PROBLEM STATEMENT: When the line with "exists b0, b1." appears below, start repeating lines exactly, and keep going through the line with "by (rewrite E; left)."; add nothing outside that span.

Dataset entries
****

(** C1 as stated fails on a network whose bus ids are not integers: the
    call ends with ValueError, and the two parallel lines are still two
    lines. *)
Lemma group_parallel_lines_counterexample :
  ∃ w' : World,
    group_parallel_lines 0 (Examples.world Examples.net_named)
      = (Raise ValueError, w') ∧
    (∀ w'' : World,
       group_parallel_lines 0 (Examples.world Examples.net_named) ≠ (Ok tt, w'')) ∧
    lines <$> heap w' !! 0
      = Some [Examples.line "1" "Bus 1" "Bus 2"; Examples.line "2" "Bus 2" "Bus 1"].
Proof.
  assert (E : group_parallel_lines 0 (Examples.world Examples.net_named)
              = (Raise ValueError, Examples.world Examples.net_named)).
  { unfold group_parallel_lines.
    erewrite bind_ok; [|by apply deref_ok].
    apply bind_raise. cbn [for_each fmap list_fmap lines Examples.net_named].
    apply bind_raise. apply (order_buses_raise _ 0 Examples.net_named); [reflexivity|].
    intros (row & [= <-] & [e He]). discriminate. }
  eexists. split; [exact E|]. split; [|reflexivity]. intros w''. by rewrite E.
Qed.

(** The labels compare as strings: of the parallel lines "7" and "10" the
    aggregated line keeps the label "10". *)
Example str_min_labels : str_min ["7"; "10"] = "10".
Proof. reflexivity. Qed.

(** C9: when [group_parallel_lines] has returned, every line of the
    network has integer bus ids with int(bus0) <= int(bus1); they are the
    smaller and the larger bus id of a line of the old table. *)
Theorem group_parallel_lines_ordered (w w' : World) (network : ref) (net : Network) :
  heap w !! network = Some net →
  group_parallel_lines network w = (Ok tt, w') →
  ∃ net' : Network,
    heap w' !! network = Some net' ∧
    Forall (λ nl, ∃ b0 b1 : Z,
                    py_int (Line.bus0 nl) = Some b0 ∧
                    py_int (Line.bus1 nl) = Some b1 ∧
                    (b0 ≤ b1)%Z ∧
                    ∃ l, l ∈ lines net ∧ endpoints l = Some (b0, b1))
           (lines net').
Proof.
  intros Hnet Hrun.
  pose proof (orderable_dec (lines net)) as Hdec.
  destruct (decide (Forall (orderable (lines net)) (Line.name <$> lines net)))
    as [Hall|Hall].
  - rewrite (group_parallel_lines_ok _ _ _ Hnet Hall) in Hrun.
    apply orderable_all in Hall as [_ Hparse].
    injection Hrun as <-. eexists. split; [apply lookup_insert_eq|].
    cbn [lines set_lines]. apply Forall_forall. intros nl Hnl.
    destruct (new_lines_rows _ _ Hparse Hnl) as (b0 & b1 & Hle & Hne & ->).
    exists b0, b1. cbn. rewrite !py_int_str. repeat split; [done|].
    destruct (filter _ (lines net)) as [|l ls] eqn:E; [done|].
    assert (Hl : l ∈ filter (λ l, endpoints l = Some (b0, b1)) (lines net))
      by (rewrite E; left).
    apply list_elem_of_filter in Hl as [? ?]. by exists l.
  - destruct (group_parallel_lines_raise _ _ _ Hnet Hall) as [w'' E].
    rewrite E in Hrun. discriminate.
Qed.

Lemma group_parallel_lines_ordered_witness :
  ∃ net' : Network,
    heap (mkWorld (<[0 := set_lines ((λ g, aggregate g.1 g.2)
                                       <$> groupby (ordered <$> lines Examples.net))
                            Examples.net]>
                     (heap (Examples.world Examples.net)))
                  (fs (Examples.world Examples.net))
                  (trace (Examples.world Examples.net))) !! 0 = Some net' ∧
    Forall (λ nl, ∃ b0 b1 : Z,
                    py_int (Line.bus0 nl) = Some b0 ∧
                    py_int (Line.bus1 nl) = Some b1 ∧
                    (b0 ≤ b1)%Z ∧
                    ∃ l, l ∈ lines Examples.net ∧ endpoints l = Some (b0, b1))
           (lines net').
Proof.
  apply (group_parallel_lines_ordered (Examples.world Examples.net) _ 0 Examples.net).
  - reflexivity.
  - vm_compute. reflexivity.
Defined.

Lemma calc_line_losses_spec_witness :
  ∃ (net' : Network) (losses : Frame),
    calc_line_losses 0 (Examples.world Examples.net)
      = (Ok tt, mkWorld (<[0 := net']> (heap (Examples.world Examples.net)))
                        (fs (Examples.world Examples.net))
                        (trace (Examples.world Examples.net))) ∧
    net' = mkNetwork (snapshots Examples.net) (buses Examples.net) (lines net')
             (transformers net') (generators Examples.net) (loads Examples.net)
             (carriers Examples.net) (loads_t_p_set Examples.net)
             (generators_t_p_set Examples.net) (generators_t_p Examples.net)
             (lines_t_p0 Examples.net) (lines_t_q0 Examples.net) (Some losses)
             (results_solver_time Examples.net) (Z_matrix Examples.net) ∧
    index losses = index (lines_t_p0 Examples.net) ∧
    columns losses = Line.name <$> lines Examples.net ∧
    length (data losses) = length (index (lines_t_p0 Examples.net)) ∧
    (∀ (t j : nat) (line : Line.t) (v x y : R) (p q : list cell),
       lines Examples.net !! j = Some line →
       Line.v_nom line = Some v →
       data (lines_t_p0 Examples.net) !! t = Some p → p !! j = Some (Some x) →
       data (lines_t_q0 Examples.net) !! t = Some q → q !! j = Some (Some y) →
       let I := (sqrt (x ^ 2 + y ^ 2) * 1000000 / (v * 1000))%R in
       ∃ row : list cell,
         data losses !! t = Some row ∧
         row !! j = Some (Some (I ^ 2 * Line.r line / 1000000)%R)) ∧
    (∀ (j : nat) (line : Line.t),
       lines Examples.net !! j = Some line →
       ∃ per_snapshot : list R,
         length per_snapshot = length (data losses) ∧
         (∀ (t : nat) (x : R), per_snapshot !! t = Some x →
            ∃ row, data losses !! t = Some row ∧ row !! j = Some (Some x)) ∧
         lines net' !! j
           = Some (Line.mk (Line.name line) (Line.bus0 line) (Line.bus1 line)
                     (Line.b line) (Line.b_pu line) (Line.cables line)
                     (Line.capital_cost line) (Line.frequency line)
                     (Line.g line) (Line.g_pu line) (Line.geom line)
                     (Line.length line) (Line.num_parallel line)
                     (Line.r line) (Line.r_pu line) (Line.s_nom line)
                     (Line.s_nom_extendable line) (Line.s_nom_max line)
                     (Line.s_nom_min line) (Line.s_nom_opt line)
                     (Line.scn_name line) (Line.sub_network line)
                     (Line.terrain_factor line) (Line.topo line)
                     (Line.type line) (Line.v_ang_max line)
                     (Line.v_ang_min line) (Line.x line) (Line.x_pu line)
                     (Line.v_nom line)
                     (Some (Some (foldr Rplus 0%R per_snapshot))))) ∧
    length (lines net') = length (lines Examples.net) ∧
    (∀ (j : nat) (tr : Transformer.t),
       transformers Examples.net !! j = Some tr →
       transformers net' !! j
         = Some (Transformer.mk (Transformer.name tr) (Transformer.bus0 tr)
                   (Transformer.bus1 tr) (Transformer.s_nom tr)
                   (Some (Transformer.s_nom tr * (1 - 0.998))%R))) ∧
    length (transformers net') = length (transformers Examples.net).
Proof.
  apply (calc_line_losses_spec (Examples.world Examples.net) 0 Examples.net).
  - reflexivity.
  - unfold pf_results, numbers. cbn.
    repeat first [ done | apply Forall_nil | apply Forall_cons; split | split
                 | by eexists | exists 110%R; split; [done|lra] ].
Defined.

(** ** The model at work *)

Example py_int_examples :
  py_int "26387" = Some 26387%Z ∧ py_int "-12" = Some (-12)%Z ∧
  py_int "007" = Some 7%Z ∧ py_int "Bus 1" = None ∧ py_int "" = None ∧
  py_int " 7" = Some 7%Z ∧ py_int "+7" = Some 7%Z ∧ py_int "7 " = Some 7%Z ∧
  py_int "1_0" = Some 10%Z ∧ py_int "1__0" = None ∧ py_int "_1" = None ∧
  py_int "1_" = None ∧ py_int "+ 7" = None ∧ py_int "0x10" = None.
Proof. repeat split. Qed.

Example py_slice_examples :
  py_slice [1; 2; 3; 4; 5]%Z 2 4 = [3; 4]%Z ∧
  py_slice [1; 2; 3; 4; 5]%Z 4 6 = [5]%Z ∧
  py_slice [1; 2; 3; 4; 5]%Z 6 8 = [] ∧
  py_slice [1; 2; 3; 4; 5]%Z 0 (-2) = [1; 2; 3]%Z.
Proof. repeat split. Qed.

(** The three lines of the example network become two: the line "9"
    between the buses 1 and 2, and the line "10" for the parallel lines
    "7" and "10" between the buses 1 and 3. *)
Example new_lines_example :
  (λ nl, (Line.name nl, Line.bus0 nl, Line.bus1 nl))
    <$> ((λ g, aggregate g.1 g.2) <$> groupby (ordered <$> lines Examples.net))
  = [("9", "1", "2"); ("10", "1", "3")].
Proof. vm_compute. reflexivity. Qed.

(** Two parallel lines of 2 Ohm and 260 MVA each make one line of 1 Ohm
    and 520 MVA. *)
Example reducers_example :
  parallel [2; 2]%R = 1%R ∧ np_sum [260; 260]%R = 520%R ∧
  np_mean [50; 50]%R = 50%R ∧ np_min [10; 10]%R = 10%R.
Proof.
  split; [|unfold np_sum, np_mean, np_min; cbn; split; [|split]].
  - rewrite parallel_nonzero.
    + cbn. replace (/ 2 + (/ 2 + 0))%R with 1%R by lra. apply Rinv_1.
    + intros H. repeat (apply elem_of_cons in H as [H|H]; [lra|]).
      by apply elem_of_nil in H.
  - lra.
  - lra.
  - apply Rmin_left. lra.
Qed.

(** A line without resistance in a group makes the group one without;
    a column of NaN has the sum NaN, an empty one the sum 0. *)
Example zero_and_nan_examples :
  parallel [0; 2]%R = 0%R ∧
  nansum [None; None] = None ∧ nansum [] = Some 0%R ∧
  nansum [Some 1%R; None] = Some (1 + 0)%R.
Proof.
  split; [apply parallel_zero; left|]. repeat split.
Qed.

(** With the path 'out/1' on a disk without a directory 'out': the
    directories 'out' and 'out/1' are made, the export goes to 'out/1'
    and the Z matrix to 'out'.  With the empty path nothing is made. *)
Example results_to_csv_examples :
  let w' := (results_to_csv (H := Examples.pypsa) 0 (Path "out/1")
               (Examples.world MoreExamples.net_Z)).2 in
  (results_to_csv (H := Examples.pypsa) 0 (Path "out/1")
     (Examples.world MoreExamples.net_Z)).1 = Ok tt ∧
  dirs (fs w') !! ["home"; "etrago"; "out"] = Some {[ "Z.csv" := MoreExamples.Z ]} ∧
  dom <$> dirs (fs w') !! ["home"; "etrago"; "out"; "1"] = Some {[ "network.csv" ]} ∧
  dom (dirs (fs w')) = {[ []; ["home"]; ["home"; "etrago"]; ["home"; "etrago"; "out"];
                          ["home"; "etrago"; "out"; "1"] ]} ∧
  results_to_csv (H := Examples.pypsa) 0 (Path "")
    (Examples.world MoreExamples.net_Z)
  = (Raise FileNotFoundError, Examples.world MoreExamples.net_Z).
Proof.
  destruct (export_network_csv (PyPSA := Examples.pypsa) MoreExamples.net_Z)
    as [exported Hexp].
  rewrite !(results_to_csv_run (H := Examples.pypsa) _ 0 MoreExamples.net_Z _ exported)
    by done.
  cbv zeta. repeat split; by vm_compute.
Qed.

****

RESULT BELOW:
    exists b0, b1. cbn. rewrite !py_int_str. repeat split; [done|].
    destruct (filter _ (lines net)) as [|l ls] eqn:E; [done|].
    assert (Hl : l ∈ filter (λ l, endpoints l = Some (b0, b1)) (lines net))
      by (rewrite E; left).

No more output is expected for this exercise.